- WHAT THE EXERCISE ASKS
Retype the records exactly, with nothing added or dropped.

Saved entries:
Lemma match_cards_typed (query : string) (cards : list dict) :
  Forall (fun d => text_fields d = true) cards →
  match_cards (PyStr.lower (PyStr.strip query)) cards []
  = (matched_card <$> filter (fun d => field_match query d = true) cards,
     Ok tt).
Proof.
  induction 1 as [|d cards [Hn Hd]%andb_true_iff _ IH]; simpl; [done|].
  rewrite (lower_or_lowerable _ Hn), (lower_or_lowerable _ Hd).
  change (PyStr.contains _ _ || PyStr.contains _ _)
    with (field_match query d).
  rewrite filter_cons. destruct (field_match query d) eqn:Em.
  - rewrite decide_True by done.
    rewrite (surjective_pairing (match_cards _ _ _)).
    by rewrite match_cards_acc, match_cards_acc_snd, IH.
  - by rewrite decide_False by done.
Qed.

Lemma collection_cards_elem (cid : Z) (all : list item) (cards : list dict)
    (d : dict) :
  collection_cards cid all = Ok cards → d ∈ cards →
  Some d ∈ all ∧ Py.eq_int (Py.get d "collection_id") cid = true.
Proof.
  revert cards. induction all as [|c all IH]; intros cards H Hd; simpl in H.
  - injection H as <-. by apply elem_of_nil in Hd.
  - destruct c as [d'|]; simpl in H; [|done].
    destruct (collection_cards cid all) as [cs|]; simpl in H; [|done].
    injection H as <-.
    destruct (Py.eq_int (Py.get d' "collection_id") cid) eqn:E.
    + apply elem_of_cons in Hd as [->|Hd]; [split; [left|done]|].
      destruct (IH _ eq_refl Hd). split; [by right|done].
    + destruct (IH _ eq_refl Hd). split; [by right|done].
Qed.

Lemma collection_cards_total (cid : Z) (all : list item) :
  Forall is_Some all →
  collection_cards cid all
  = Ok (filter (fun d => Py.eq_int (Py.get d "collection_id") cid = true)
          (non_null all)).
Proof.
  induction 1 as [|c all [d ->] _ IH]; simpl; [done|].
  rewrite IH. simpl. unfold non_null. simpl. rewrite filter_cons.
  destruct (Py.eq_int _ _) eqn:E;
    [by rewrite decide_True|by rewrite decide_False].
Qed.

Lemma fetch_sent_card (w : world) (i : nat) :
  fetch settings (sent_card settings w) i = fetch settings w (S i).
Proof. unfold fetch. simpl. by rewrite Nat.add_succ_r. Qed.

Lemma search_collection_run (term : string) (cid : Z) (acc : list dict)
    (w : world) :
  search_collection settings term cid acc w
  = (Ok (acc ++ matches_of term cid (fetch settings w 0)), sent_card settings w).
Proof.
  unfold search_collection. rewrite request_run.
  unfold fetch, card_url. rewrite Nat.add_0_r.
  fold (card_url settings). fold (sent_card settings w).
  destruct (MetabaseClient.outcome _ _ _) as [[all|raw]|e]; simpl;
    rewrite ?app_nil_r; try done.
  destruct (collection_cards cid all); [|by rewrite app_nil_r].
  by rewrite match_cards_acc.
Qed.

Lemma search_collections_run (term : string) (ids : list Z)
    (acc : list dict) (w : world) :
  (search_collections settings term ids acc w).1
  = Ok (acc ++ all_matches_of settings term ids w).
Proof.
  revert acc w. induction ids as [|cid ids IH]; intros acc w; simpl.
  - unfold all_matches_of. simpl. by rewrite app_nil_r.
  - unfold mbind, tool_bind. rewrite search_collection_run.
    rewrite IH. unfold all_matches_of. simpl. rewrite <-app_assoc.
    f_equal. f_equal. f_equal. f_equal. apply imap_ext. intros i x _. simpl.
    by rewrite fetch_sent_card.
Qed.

- ANSWER FOR THE TASK
Lemma match_cards_typed (query : string) (cards : list dict) :
  Forall (fun d => text_fields d = true) cards →
  match_cards (PyStr.lower (PyStr.strip query)) cards []
  = (matched_card <$> filter (fun d => field_match query d = true) cards,
     Ok tt).
Proof.
  induction 1 as [|d cards [Hn Hd]%andb_true_iff _ IH]; simpl; [done|].
  rewrite (lower_or_lowerable _ Hn), (lower_or_lowerable _ Hd).
  change (PyStr.contains _ _ || PyStr.contains _ _)
    with (field_match query d).
  rewrite filter_cons. destruct (field_match query d) eqn:Em.
  - rewrite decide_True by done.
    rewrite (surjective_pairing (match_cards _ _ _)).
    by rewrite match_cards_acc, match_cards_acc_snd, IH.
  - by rewrite decide_False by done.
Qed.

Lemma collection_cards_elem (cid : Z) (all : list item) (cards : list dict)
    (d : dict) :
  collection_cards cid all = Ok cards → d ∈ cards →
  Some d ∈ all ∧ Py.eq_int (Py.get d "collection_id") cid = true.
Proof.
  revert cards. induction all as [|c all IH]; intros cards H Hd; simpl in H.
  - injection H as <-. by apply elem_of_nil in Hd.
  - destruct c as [d'|]; simpl in H; [|done].
    destruct (collection_cards cid all) as [cs|]; simpl in H; [|done].
    injection H as <-.
    destruct (Py.eq_int (Py.get d' "collection_id") cid) eqn:E.
    + apply elem_of_cons in Hd as [->|Hd]; [split; [left|done]|].
      destruct (IH _ eq_refl Hd). split; [by right|done].
    + destruct (IH _ eq_refl Hd). split; [by right|done].
Qed.

Lemma collection_cards_total (cid : Z) (all : list item) :
  Forall is_Some all →
  collection_cards cid all
  = Ok (filter (fun d => Py.eq_int (Py.get d "collection_id") cid = true)
          (non_null all)).
Proof.
  induction 1 as [|c all [d ->] _ IH]; simpl; [done|].
  rewrite IH. simpl. unfold non_null. simpl. rewrite filter_cons.
  destruct (Py.eq_int _ _) eqn:E;
    [by rewrite decide_True|by rewrite decide_False].
Qed.

Lemma fetch_sent_card (w : world) (i : nat) :
  fetch settings (sent_card settings w) i = fetch settings w (S i).
Proof. unfold fetch. simpl. by rewrite Nat.add_succ_r. Qed.

Lemma search_collection_run (term : string) (cid : Z) (acc : list dict)
    (w : world) :
  search_collection settings term cid acc w
  = (Ok (acc ++ matches_of term cid (fetch settings w 0)), sent_card settings w).
Proof.
  unfold search_collection. rewrite request_run.
  unfold fetch, card_url. rewrite Nat.add_0_r.
  fold (card_url settings). fold (sent_card settings w).
  destruct (MetabaseClient.outcome _ _ _) as [[all|raw]|e]; simpl;
    rewrite ?app_nil_r; try done.
  destruct (collection_cards cid all); [|by rewrite app_nil_r].
  by rewrite match_cards_acc.
Qed.

Lemma search_collections_run (term : string) (ids : list Z)
    (acc : list dict) (w : world) :
  (search_collections settings term ids acc w).1
  = Ok (acc ++ all_matches_of settings term ids w).
Proof.
  revert acc w. induction ids as [|cid ids IH]; intros acc w; simpl.
  - unfold all_matches_of. simpl. by rewrite app_nil_r.
  - unfold mbind, tool_bind. rewrite search_collection_run.
    rewrite IH. unfold all_matches_of. simpl. rewrite <-app_assoc.
    f_equal. f_equal. f_equal. f_equal. apply imap_ext. intros i x _. simpl.
    by rewrite fetch_sent_card.
Qed.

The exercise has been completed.